Implementing and Operating Cisco Data Center Core Technologies (DCCOR) — Question 504

An engineer configures a storage environment for a customer with high-security standards. The secure environment is configured in VSAN 50. The customer wants to maintain a configuration and active databases and prevent unauthorized switches from joining the fabric. Additionally, the switches must prevent rogue device from connecting to their ports by automatically learning the WWPNs of the ports connected to them for the first time.
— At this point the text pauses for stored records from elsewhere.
(* ===== verification/Perf.v ===== *)
(** * The bottleneck analyser (src/src/perf.rs)

    Every window the analyser takes the difference of the latency counters, adds
    how full the caches are, decides which component, if any, limits the window,
    and exports a component once it has won two windows in a row. The decision is
    IEEE double arithmetic, [F64]. *)
From S2P Require Import Prelude Tables Text Store Cache CachedStore WriteBuffer WriteCache WriteBack.
From S2P Require Import S3Keys Float Metrics MetricsSpec MetricsTheorems.
#[local] Open Scope string_scope.
#[local] Open Scope list_scope.
#[local] Open Scope Z_scope.

Inductive Component : Type := S3Read | S3Write | ReadCache | WriteCacheFull | WriteBufferFull | Iscsi.
#[global] Instance Component_eq_dec : EqDecision Component.
Proof. solve_decision. Defined.

Record BottleneckTracker : Type := {
  bt_pending : option Component;
  bt_streak : Z;
  bt_lit : option Component
}.

Record WindowSample : Type := {
  ws_scsi_read : LatencyAccum;
  ws_scsi_write : LatencyAccum;
  ws_scsi_flush : LatencyAccum;
  ws_s3_get : LatencyAccum;
  ws_s3_put : LatencyAccum;
  ws_cache_hits : Z;
  ws_cache_misses : Z;
  ws_read_cache_used : Z;
  ws_read_cache_max : Z;
  ws_write_cache_dirty : Z;
  ws_write_cache_max : Z;
  ws_write_cache_dirty_prev : Z;
  ws_write_buffer_bytes : Z;
  ws_write_buffer_max : Z;
  ws_write_buffer_bytes_prev : Z
}.

Module Perf.
Definition MIN_OPS : Z := 8.
Definition WRITE_CACHE_FILL : f64 := F64.lit 85 100.
Definition WRITE_CACHE_MIN_DRAIN : f64 := F64.lit 10 100.
Definition READ_CACHE_FILL : f64 := F64.lit 90 100.
Definition READ_CACHE_MISS : f64 := F64.lit 25 100.
Definition S3_AVG_SECS : f64 := F64.lit 50 1000.
Definition ISCSI_AVG_SECS : f64 := F64.lit 20 1000.
Definition S3_SHARE_OF_SCSI : f64 := F64.lit 40 100.
Definition MAJORITY : f64 := F64.lit 50 100.
Definition HYSTERESIS_WINDOWS : Z := 2.

Definition as_str (c : Component) : string :=
  match c with
  | S3Read => "s3_read"
  | S3Write => "s3_write"
  | ReadCache => "read_cache"
  | WriteCacheFull => "write_cache"
  | WriteBufferFull => "write_buffer"
  | Iscsi => "iscsi"
  end.

Definition from_counters (counters : PerfCounters) (read_cache_used read_cache_max write_cache_dirty write_cache_max
    write_cache_dirty_prev write_buffer_bytes write_buffer_max write_buffer_bytes_prev : Z) : WindowSample :=
  {| ws_scsi_read := pc_scsi_read counters; ws_scsi_write := pc_scsi_write counters;
     ws_scsi_flush := pc_scsi_flush counters; ws_s3_get := pc_s3_get counters; ws_s3_put := pc_s3_put counters;
     ws_cache_hits := pc_cache_hits counters; ws_cache_misses := pc_cache_misses counters;
     ws_read_cache_used := read_cache_used; ws_read_cache_max := read_cache_max;
     ws_write_cache_dirty := write_cache_dirty; ws_write_cache_max := write_cache_max;
     ws_write_cache_dirty_prev := write_cache_dirty_prev; ws_write_buffer_bytes := write_buffer_bytes;
     ws_write_buffer_max := write_buffer_max; ws_write_buffer_bytes_prev := write_buffer_bytes_prev |}.

(** ** The decision of one window *)

(** [a + b], which panics on overflow. *)
Definition add64 (a b : Z) : outcome string Z := if a + b <=? u64_max then Ok (a + b) else Panic.

Definition consider (best : option (Component * f64)) (component : Component) (score : f64)
    : option (Component * f64) :=
  match best with
  | Some (_, prev) => if F64.leb score prev then best else Some (component, score)
  | None => Some (component, score)
  end.

Definition write_buffer_pinned (s : WindowSample) : bool :=
  if (ws_write_buffer_max s =? 0) || (la_count (ws_scsi_write s) =? 0) then false
  else
    let fill := F64.div (F64.of_u64 (ws_write_buffer_bytes s)) (F64.of_u64 (ws_write_buffer_max s)) in
    if F64.ltb fill WRITE_CACHE_FILL then false
    else
      let prev := ws_write_buffer_bytes_prev s in
      if (prev =? 0) || (prev <=? ws_write_buffer_bytes s) then true
      else
        let dropped := F64.div (F64.of_u64 (prev - ws_write_buffer_bytes s)) (F64.of_u64 prev) in
        F64.ltb dropped WRITE_CACHE_MIN_DRAIN.

Definition write_cache_pinned (s : WindowSample) : bool :=
  if (ws_write_cache_max s =? 0) || (la_count (ws_scsi_write s) =? 0) then false
  else
    let fill := F64.div (F64.of_u64 (ws_write_cache_dirty s)) (F64.of_u64 (ws_write_cache_max s)) in
    if F64.ltb fill WRITE_CACHE_FILL then false
    else
      let prev := ws_write_cache_dirty_prev s in
      if (prev =? 0) || (prev <=? ws_write_cache_dirty s) then true
      else
        let dropped := F64.div (F64.of_u64 (prev - ws_write_cache_dirty s)) (F64.of_u64 prev) in
        F64.ltb dropped WRITE_CACHE_MIN_DRAIN.

Definition read_cache_thrashing (s : WindowSample) : bool :=
  if ws_read_cache_max s =? 0 then false
  else
    let lookups := saturating_add64 (ws_cache_hits s) (ws_cache_misses s) in
    if lookups <? MIN_OPS then false
    else
      let fill := F64.div (F64.of_u64 (ws_read_cache_used s)) (F64.of_u64 (ws_read_cache_max s)) in
      let miss := F64.div (F64.of_u64 (ws_cache_misses s)) (F64.of_u64 lookups) in
      F64.leb READ_CACHE_FILL fill && F64.leb READ_CACHE_MISS miss.

Definition s3_read_score (s : WindowSample) : outcome string (option f64) :=
  if (la_count (ws_s3_get s) <? MIN_OPS) || (la_count (ws_scsi_read s) <? MIN_OPS) then Ok None
  else if F64.ltb (Latency.avg_secs (ws_s3_get s)) S3_AVG_SECS then Ok None
  else
    let get := Latency.total_secs (ws_s3_get s) in
    let scsi := Latency.total_secs (ws_scsi_read s) in
    if F64.leb scsi F64.zero || F64.ltb get (F64.mul scsi MAJORITY) then Ok None
    else Ok (Some get).

Definition s3_write_score (s : WindowSample) : outcome string (option f64) :=
  scsi_ops ← add64 (la_count (ws_scsi_write s)) (la_count (ws_scsi_flush s));
  if (la_count (ws_s3_put s) <? MIN_OPS) || (scsi_ops <? MIN_OPS) then Ok None
  else if F64.ltb (Latency.avg_secs (ws_s3_put s)) S3_AVG_SECS then Ok None
  else
    let put := Latency.total_secs (ws_s3_put s) in
    let scsi := F64.add (Latency.total_secs (ws_scsi_write s)) (Latency.total_secs (ws_scsi_flush s)) in
    if F64.leb scsi F64.zero || F64.ltb put (F64.mul scsi MAJORITY) then Ok None
    else Ok (Some put).

Definition iscsi_score (s : WindowSample) : outcome string (option f64) :=
  rw ← add64 (la_count (ws_scsi_read s)) (la_count (ws_scsi_write s));
  count ← add64 rw (la_count (ws_scsi_flush s));
  if count <? MIN_OPS then Ok None
  else
    let scsi := F64.add (F64.add (Latency.total_secs (ws_scsi_read s)) (Latency.total_secs (ws_scsi_write s)))
                  (Latency.total_secs (ws_scsi_flush s)) in
    if F64.leb scsi F64.zero || F64.ltb (F64.div scsi (F64.of_u64 count)) ISCSI_AVG_SECS then Ok None
    else
      let s3 := F64.add (Latency.total_secs (ws_s3_get s)) (Latency.total_secs (ws_s3_put s)) in
      if F64.leb (F64.mul scsi S3_SHARE_OF_SCSI) s3 then Ok None
      else Ok (Some (F64.sub scsi s3)).

Definition decide (s : WindowSample) : outcome string (option Component) :=
  rw ← add64 (la_count (ws_scsi_read s)) (la_count (ws_scsi_write s));
  scsi_ops ← add64 rw (la_count (ws_scsi_flush s));
  s3_ops ← add64 (la_count (ws_s3_get s)) (la_count (ws_s3_put s));
  if (scsi_ops <? MIN_OPS) && (s3_ops <? MIN_OPS) then Ok None
  else if write_buffer_pinned s then Ok (Some WriteBufferFull)
  else if write_cache_pinned s then Ok (Some WriteCacheFull)
  else if read_cache_thrashing s then Ok (Some ReadCache)
  else
    w ← s3_write_score s;
    let best := match w with Some score => consider None S3Write score | None => None end in
    r ← s3_read_score s;
    let best := match r with Some score => consider best S3Read score | None => best end in
    i ← iscsi_score s;
    let best := match i with Some score => consider best Iscsi score | None => best end in
    Ok (fst <$> best).

(** ** Hysteresis *)
Definition new : BottleneckTracker := {| bt_pending := None; bt_streak := 0; bt_lit := None |}.

(** [u8::saturating_add] *)
Definition saturating_add8 (a b : Z) : Z := Z.min 255 (a + b).

Definition observe (winner : option Component) (t : BottleneckTracker)
    : option Component * BottleneckTracker :=
  if base.decide (winner = bt_lit t) then
    (bt_lit t, {| bt_pending := None; bt_streak := 0; bt_lit := bt_lit t |})
  else
    let streak := if base.decide (bt_pending t = winner) then saturating_add8 (bt_streak t) 1 else 1 in
    if streak >=? HYSTERESIS_WINDOWS then
      (winner, {| bt_pending := None; bt_streak := 0; bt_lit := winner |})
    else (bt_lit t, {| bt_pending := winner; bt_streak := streak; bt_lit := bt_lit t |}).

(** ** The sampling loop *)
Section loop.
Context {S : Type}.
Implicit Types st : Core S.

(** [WriteCachedStore]'s accessors *)
Definition max_bytes st : Z := wc_cache_max st.
Definition dirty_bytes st : Z :=
  if bool_decide (wc_mode st = WcNone) then 0 else ds_used_bytes (wc_dirty st).
Definition buffer_bytes st : Z := default 0 ((λ b, bs_used_bytes (rt_state b)) <$> wc_buffer st).
Definition buffer_max_bytes st : Z := default 0 (rt_max_bytes <$> wc_buffer st).

Definition write_buffer_fill (stores : list (Core S)) : Z * Z :=
  foldl (λ '(bytes, max) store,
    let budget := buffer_max_bytes store in
    if budget =? 0 then (bytes, max)
    else (saturating_add64 bytes (buffer_bytes store), saturating_add64 max budget)) (0, 0) stores.
Definition write_cache_fill (stores : list (Core S)) : Z * Z :=
  foldl (λ '(dirty, max) store,
    let budget := max_bytes store in
    if (budget =? 0) || bool_decide (wc_mode store = WcNone) then (dirty, max)
    else (saturating_add64 dirty (dirty_bytes store), saturating_add64 max budget)) (0, 0) stores.

Record Analyser : Type := {
  an_prev : PerfCounters;
  an_prev_dirty : Z;
  an_prev_buffer : Z;
  an_tracker : BottleneckTracker;
  an_shown : option Component
}.

Section metrics.
Context `{Prometheus}.

(** Before the loop. *)
Definition start (stores : list (Core S)) (m : Metrics) : Analyser :=
  {| an_prev := Met.perf_counters m; an_prev_dirty := (write_cache_fill stores).1;
     an_prev_buffer := (write_buffer_fill stores).1; an_tracker := new; an_shown := bt_lit new |}.

(** One turn of the loop, after the sleep. *)
Definition turn (cache : CacheInner) (stores : list (Core S)) (a : Analyser) : M Metrics string Analyser :=
  now ← gets Met.perf_counters;
  let counters := Counters.delta now (an_prev a) in
  let '(dirty, write_max) := write_cache_fill stores in
  let '(buffer_bytes, buffer_max) := write_buffer_fill stores in
  let '(used, _) := Cache.stats cache in
  let sample := from_counters counters used (ci_max_bytes cache) dirty write_max (an_prev_dirty a)
                  buffer_bytes buffer_max (an_prev_buffer a) in
  winner ← lift (decide sample);
  let '(next, tracker) := observe winner (an_tracker a) in
  _ ← Met.set_bottleneck (as_str <$> next);
  mret {| an_prev := now; an_prev_dirty := dirty; an_prev_buffer := buffer_bytes; an_tracker := tracker;
          an_shown := if base.decide (next = an_shown a) then an_shown a else next |}.
End metrics.
End loop.

(** What the tracker exports after the windows [h], newest first: the last
    component that won two windows in a row. *)
Fixpoint reference (h : list (option Component)) : option Component :=
  match h with
  | [] => None
  | w :: h' =>
      match h' with
      | [] => None
      | p :: _ => if base.decide (w = p) then w else reference h'
      end
  end.

(** The tracker's fields after the windows [h]. *)
Definition follows (h : list (option Component)) (t : BottleneckTracker) : Prop :=
  bt_lit t = reference h ∧
  match h with
  | [] => bt_pending t = None ∧ bt_streak t = 0
  | w :: _ => if base.decide (w = bt_lit t) then bt_pending t = None ∧ bt_streak t = 0
              else bt_pending t = w ∧ bt_streak t = 1
  end.

Lemma observe_follows h t w :
  follows h t → (observe w t).1 = reference (w :: h) ∧ follows (w :: h) (observe w t).2.
Proof.
  destruct t as [pending streak lit]. unfold follows, observe. cbn [bt_lit bt_pending bt_streak].
  intros [Hl Hf]. destruct h as [|p h].
  - simpl in Hl. destruct Hf as [-> ->]. subst lit. simpl. repeat case_decide; simpl; naive_solver.
  - change (reference (w :: p :: h)) with (if base.decide (w = p) then w else reference (p :: h)).
    rewrite <- Hl. destruct (base.decide (p = lit)) as [->|Hp]; destruct Hf as [-> ->];
      repeat (case_decide; simplify_eq/=; try done).
Qed.

Lemma observe_all ws h t :
  follows h t → follows (rev ws ++ h) (foldl (λ t w, (observe w t).2) t ws).
Proof.
  revert h t. induction ws as [|w ws IH]; intros h t Ht; [done|]. simpl. rewrite <- app_assoc.
  apply IH. by apply observe_follows.
Qed.

End Perf.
Which configuration sets must be used to meet these requirements? (Choose two.)

Answer options

• A. fcsp enable fcsp auto-active
• B. fcsp dhchap hash md5 sha1
• C. fabric-binding activate vsan 50 force
• D. clear fabric-binding activate vsan 50 fabric-binding activate vsan 50
• E. port-security enable port-security activate vsan 50

Correct answer: C, E

Explanation

The correct configurations are C and E. Option C, 'fabric-binding activate vsan 50 force', ensures that only authorized switches are allowed to join the fabric, which aligns with the high-security standards. Option E, 'port-security enable port-security activate vsan 50', prevents unauthorized devices by automatically learning the WWPNs, thus blocking rogue devices. Options A, B, and D do not address the specific requirements for securing the fabric against unauthorized access.